Exercise goal
Count every line below that holds "eauto". The answer is the number alone.

Data to process
(** The runs a dispatch may have from attempt [attempt] on, as the exchanges made and
    the result. *)
Inductive attempts : Z -> list (http_request * res http_response) -> res RawResponse -> Prop :=
| attempt_not_built attempt err :
    NewRequest_error (pl_Method pl) (pl_URL pl) = Some err ->
    attempts attempt [] (Err (ETransport "build" urlStr (Some err) false))
| attempt_final attempt req x alive r retryable :
    is_request req -> exchange_result attempt alive x = (r, retryable) ->
    is_ok r = true \/ retryable = false \/ attempt = MaxAttempts (c_retry c) ->
    attempts attempt [(req, x)] r
| attempt_interrupted attempt req x alive e err :
    is_request req -> exchange_result attempt alive x = (Err e, true) ->
    attempt < MaxAttempts (c_retry c) ->
    attempts attempt [(req, x)] (Err (ETransport "sleep" urlStr (Some err) false))
| attempt_retried attempt req x alive e xs r :
    is_request req -> exchange_result attempt alive x = (Err e, true) ->
    attempt < MaxAttempts (c_retry c) ->
    attempts (attempt + 1) xs r ->
    attempts attempt ((req, x) :: xs) r.

End Spec.

(** * Lemmas *)

Section DispatchFacts.
Context {R : RSA} {E : Env} {FC : FloatConv}.

Lemma exchanges_app n es es' :
  exchanges n (es ++ es') = exchanges n es ++ exchanges (n + length (effects es))%nat es'.
Proof.
  revert n. induction es as [|e es IH]; intros n; [simpl; f_equal; lia|].
  destruct e; simpl; rewrite IH; simpl; repeat f_equal; lia.
Qed.

Lemma signed_app es es' : signed (es ++ es') = signed es ++ signed es'.
Proof. apply omap_app. Qed.

(** A silent stretch: no exchange, no signature. *)
(** Every answer of an exchange is the network's. *)
Lemma exchanges_net n es x : x ∈ exchanges n es -> exists j, x.2 = net j x.1.
Proof.
  revert n. induction es as [|[] es IH]; intros n; cbn [exchanges]; try apply IH; [by rewrite elem_of_nil|].
  rewrite elem_of_cons. intros [->|Hx]; [by exists n|by eapply IH].
Qed.

Definition silent (es : list event) : Prop := (forall n, exchanges n es = []) /\ signed es = [].

Lemma silent_nil : silent [].
Proof. done. Qed.

Lemma silent_app es es' : silent es -> silent es' -> silent (es ++ es').
Proof.
  intros [H1 S1] [H2 S2]. split; [|by rewrite signed_app, S1, S2].
  intros n. by rewrite exchanges_app, H1, H2.
Qed.

Lemma exchanges_silent_l n es es' :
  silent es -> exists n', exchanges n (es ++ es') = exchanges n' es'.
Proof. intros [H _]. eexists. by rewrite exchanges_app, H. Qed.

(** A computation that only logs and calls hooks. *)
Definition quiet {A} (m : M A) (P : A -> Prop) : Prop := extends m (fun _ a es => silent es /\ P a).

Lemma quiet_ret {A} (a : A) (P : A -> Prop) : P a -> quiet (ret a) P.
Proof. intros H. by apply extends_ret. Qed.

Lemma quiet_bind {A B} (m : M A) (k : A -> M B) P Q :
  quiet m P -> (forall a, P a -> quiet (k a) Q) -> quiet (bind m k) Q.
Proof.
  intros Hm Hk. eapply extends_bind; [exact Hm|]. intros a (_ & _ & _ & HP).
  eapply extends_mono; [apply (Hk a HP)|]. intros _ b es' [Hs' HQ] n es _ [Hs _].
  split; [by apply silent_app|done].
Qed.

Lemma quiet_get_now : quiet get_now (fun _ => True).
Proof. by apply extends_get_now. Qed.

Lemma quiet_log level msg kv : quiet (log level msg kv) (fun _ => True).
Proof. by apply extends_emit. Qed.

Lemma quiet_safeObs e msg kv : silent [e] -> quiet (safeObs e msg kv) (fun _ => True).
Proof.
  intros He. eapply (quiet_bind _ _ (fun _ => True)); [by apply extends_emit|]. intros _ _.
  unfold recovered. destruct (panics e); [apply quiet_log|by apply quiet_ret].
Qed.

Variable c : Client.

Lemma on_do_error_quiet ctx op urlStr attempt err dur :
  quiet (on_do_error c ctx op urlStr attempt err dur)
    (fun r => exists alive, r = exchange_result c op urlStr attempt alive (Err err)).
Proof.
  unfold on_do_error. eapply quiet_bind; [apply quiet_get_now|]. intros t _. cbv zeta.
  eapply quiet_bind; [by apply quiet_safeObs|]. intros _ _.
  eapply quiet_bind; [apply quiet_log|]. intros _ _. apply quiet_ret. by eexists.
Qed.

Lemma on_read_error_quiet ctx op urlStr attempt rs buf readErr :
  readAndClose rs (c_maxRespBytes c) = (buf, Some readErr) ->
  quiet (on_read_error c ctx op urlStr attempt (rs_StatusCode rs) readErr)
    (fun r => exists alive, r = exchange_result c op urlStr attempt alive (Ok rs)).
Proof.
  intros Hr. unfold on_read_error. eapply quiet_bind; [apply quiet_get_now|]. intros t _. cbv zeta.
  eapply quiet_bind; [apply quiet_log|]. intros _ _.
  eapply (quiet_bind _ _ (fun _ => True)).
  { destruct (_ && (_ <? _)); [by apply quiet_safeObs|by apply quiet_ret]. }
  intros _ _. apply quiet_ret. unfold exchange_result. rewrite Hr. by eexists.
Qed.

Lemma on_response_quiet op urlStr attempt rs body :
  readAndClose rs (c_maxRespBytes c) = (body, None) ->
  quiet (on_response c op attempt rs body)
    (fun r => exists alive, r = exchange_result c op urlStr attempt alive (Ok rs)).
Proof.
  intros Hr. unfold on_response. eapply (quiet_bind _ _ (fun _ => True)).
  { destruct (c_debugBodyLog c); [apply quiet_log|by apply quiet_ret]. }
  intros _ _. unfold exchange_result. rewrite Hr. destruct (_ && _).
  - eapply quiet_bind; [by apply quiet_safeObs|]. intros _ _.
    eapply quiet_bind; [apply quiet_log|]. intros _ _. apply quiet_ret. by exists true.
  - destruct (_ >=? _); apply quiet_ret; by exists true.
Qed.

Variables (op urlStr authValue : string) (extra : Header) (pl : request_plan).

(** One attempt: either the request cannot be built, or it is sent once and the result
    is the meaning of the exchange. *)
Definition one_attempt (attempt : Z) (n : nat) (r : attempt_result) (es : list event) : Prop :=
  signed es = [] /\
  ((exists err, NewRequest_error (pl_Method pl) (pl_URL pl) = Some err /\ exchanges n es = [] /\
      r = (Err (ETransport "build" urlStr (Some err) false), false)) \/
   (exists req x alive, exchanges n es = [(req, x)] /\ is_request c authValue extra pl req /\
      r = exchange_result c op urlStr attempt alive x)).

Lemma dispatchAttempt_one ctx attempt :
  extends (dispatchAttempt c ctx op urlStr authValue attempt extra pl) (one_attempt attempt).
Proof.
  unfold dispatchAttempt. eapply extends_bind; [apply quiet_get_now|]. intros t _. cbv zeta.
  eapply extends_bind; [by apply quiet_safeObs|]. intros u _.
  unfold buildReq. destruct (NewRequest_error _ _) as [err|] eqn:Eb.
  { apply extends_ret. intros n0 n es _ [Hs _] n' es' _ [Hs' _]. rewrite app_nil_r.
    destruct (silent_app _ _ Hs' Hs) as [Hx Hsg]. split; [done|]. left. by exists err. }
  set (req := set_headers _ _).
  eapply extends_bind; [apply quiet_get_now|]. intros start _.
  eapply (extends_bind _ _ (fun n x es => x = net n req /\ es = [EvHTTP req])); [by apply extends_http_Do|].
  intros x _.
  eapply extends_bind; [apply quiet_get_now|]. intros stop _.
  (* what follows the exchange is quiet *)
  set (tail := match x with Err _ => _ | Ok _ => _ end).
  assert (Ht : quiet tail (fun r => exists alive, r = exchange_result c op urlStr attempt alive x)).
  { subst tail. destruct x as [rs|err]; [|apply on_do_error_quiet].
    eapply (quiet_bind _ _ (fun _ => True)); [by apply extends_emit|]. intros _ _.
    destruct (readAndClose rs (c_maxRespBytes c)) as [body [readErr|]] eqn:Er;
      (eapply quiet_bind; [by apply quiet_safeObs|]; intros _ _);
      [by eapply on_read_error_quiet|by apply on_response_quiet]. }
  eapply extends_mono; [exact Ht|].
  intros n5 r es5 [Hs5 [alive Hr]] n4 es4 _ [Hs4 _] n3 es3 _ [Hx ->] n2 es2 E2 [Hs2 _] n1 es1 E1 [Hs1 _] n es E0 [Hs _].
  destruct Hs as [He Hsg], Hs1 as [He1 Hsg1], Hs2 as [He2 Hsg2], Hs4 as [He4 Hsg4], Hs5 as [He5 Hsg5].
  split; [by rewrite !signed_app, Hsg, Hsg1, Hsg2, Hsg4, Hsg5|].
  right. exists req, x, alive. split; [|split; [by repeat split|done]].
  rewrite !exchanges_app, He, He1, He2. cbn [app]. cbn [exchanges]. rewrite He4, He5, Hx.
  by subst n3 n2 n1.
Qed.

(** The retry loop runs as [attempts] says. *)
Lemma retry_loop_attempts n attempt lastErr ctx :
  (0 < n)%nat -> Z.of_nat n = MaxAttempts (c_retry c) - attempt + 1 ->
  extends (retry_loop c n attempt lastErr ctx op urlStr authValue extra pl)
    (fun i r es => signed es = [] /\ attempts c op urlStr authValue extra pl attempt (exchanges i es) r).
Proof.
  revert attempt lastErr. induction n as [|n IH]; intros attempt lastErr Hn Hmax; [lia|]. cbn [retry_loop].
  eapply extends_bind; [apply dispatchAttempt_one|]. intros [[resp|e] retryable] _.
  - apply extends_ret. intros _ i es _ [Hs Hone]. rewrite app_nil_r. split; [done|].
    destruct Hone as [(err & _ & _ & [=])|(req & x & alive & -> & Hreq & Hr)].
    eapply attempt_final; eauto.
  - destruct (negb retryable || (attempt =? MaxAttempts (c_retry c))) eqn:Estop.
    + apply extends_ret. intros _ i es _ [Hs Hone]. rewrite app_nil_r. split; [done|].
      destruct Hone as [(err & Hb & -> & [= -> _])|(req & x & alive & -> & Hreq & Hr)];
        [by apply attempt_not_built|].
      to_prop. eapply attempt_final; eauto.
    + to_prop. destruct Estop as [-> Hne].
      eapply (extends_bind _ _ (fun _ _ es => silent es)); [by apply extends_Sleep|]. intros [err|] _.
      * apply extends_ret. intros _ i1 es1 _ [Hx1 Hs1] i es -> [Hs Hone]. rewrite app_nil_r.
        split; [by rewrite signed_app, Hs, Hs1|]. rewrite exchanges_app, Hx1, app_nil_r.
        destruct Hone as [(err' & _ & _ & [=])|(req & x & alive & -> & Hreq & Hr)].
        eapply attempt_interrupted; eauto. lia.
      * eapply extends_mono; [apply (IH (attempt + 1) (Some e)); lia|].
        intros i2 r es2 [Hs2 Ha] i1 es1 -> [Hx1 Hs1] i es -> [Hs Hone].
        split; [by rewrite !signed_app, Hs, Hs1, Hs2|].
        rewrite !exchanges_app, Hx1.
        destruct Hone as [(err' & _ & _ & [=])|(req & x & alive & -> & Hreq & Hr)].
        cbn [app]. eapply attempt_retried; eauto. lia.
Qed.

End DispatchFacts.

Section SignFacts.
Context {R : RSA} {E : Env} {FC : FloatConv}.
Variable c : Client.
Variables (op urlStr canonical : string) (extra : Header) (pl : request_plan).

(** What a whole dispatch may do: ask for one signature, fail with it, or make the
    attempts of one request under that signature. *)
Inductive dispatch_run (i : nat) (r : res RawResponse) (es : list event) : Prop :=
| run_sign_failed err :
    signed es = [canonical] -> exchanges i es = [] ->
    r = Err (if errors_Is err Canceled || errors_Is err DeadlineExceeded
             then ETransport "sign" urlStr (Some err) false else ESignature "sign" (Some err)) ->
    dispatch_run i r es
| run_attempts s ctx_err sig :
    signed es = [canonical] -> c_signer c = Some s -> Sign s i ctx_err canonical = Ok sig ->
    attempts c op urlStr (c_authScheme c sig (KeyID s)) extra pl 1 (exchanges i es) r ->
    dispatch_run i r es.

Lemma signAndDispatch_run ctx :
  1 <= MaxAttempts (c_retry c) ->
  extends (signAndDispatch c ctx op urlStr canonical extra pl) dispatch_run.
Proof.
  intros Hmax. unfold signAndDispatch.
  eapply (extends_bind _ _ (fun i sig es => es = [EvSign canonical] /\
    match sig with
    | Ok sig => exists s ctx_err, c_signer c = Some s /\ Sign s i ctx_err canonical = Ok sig
    | Err _ => True
    end)).
  { intros w. simpl. split; [lia|]. eexists. split; [done|]. split; [done|].
    destruct (c_signer c) as [s|]; [|done]. destruct (Sign s _ _ _) eqn:Es; [|done]. by eexists _, _. }
  intros [sig|err] _.
  - assert (Hsome : is_Some (c_signer c) \/ c_signer c = None) by (destruct (c_signer c); eauto).
    eapply extends_mono; [apply (retry_loop_attempts c); lia|].
    intros i' r es' [Hs' Ha] i es -> (-> & s & ctx_err & Hc & Hsig).
    eapply run_attempts; [by rewrite signed_app, Hs'|done|exact Hsig|].
    unfold signer_KeyID in Ha. rewrite Hc in Ha. simpl. simpl in Ha.
    replace (S i) with (i + 1)%nat by lia. exact Ha.
  - destruct (_ || _) eqn:Ee; apply extends_ret; intros _ i es -> [-> _];
      (eapply (run_sign_failed _ _ _ err); [done|done|by rewrite Ee]).
Qed.
End SignFacts.

(** ** Consequences of [attempts] *)

Section AttemptsFacts.
Context {R : RSA} {E : Env} {FC : FloatConv}.
Variable c : Client.
Variables (op urlStr authValue : string) (extra : Header) (pl : request_plan).

Abbreviation atts := (attempts c op urlStr authValue extra pl).

Lemma attempts_length a xs r : atts a xs r -> a <= MaxAttempts (c_retry c) ->
  Z.of_nat (length xs) <= MaxAttempts (c_retry c) - a + 1.
Proof. induction 1; intros Ha; cbn [length] in *; lia. Qed.

Lemma attempts_requests a xs r : atts a xs r -> Forall (fun x => is_request c authValue extra pl x.1) xs.
Proof. induction 1; [apply Forall_nil_2|by apply Forall_singleton..|by apply Forall_cons]. Qed.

Output below
5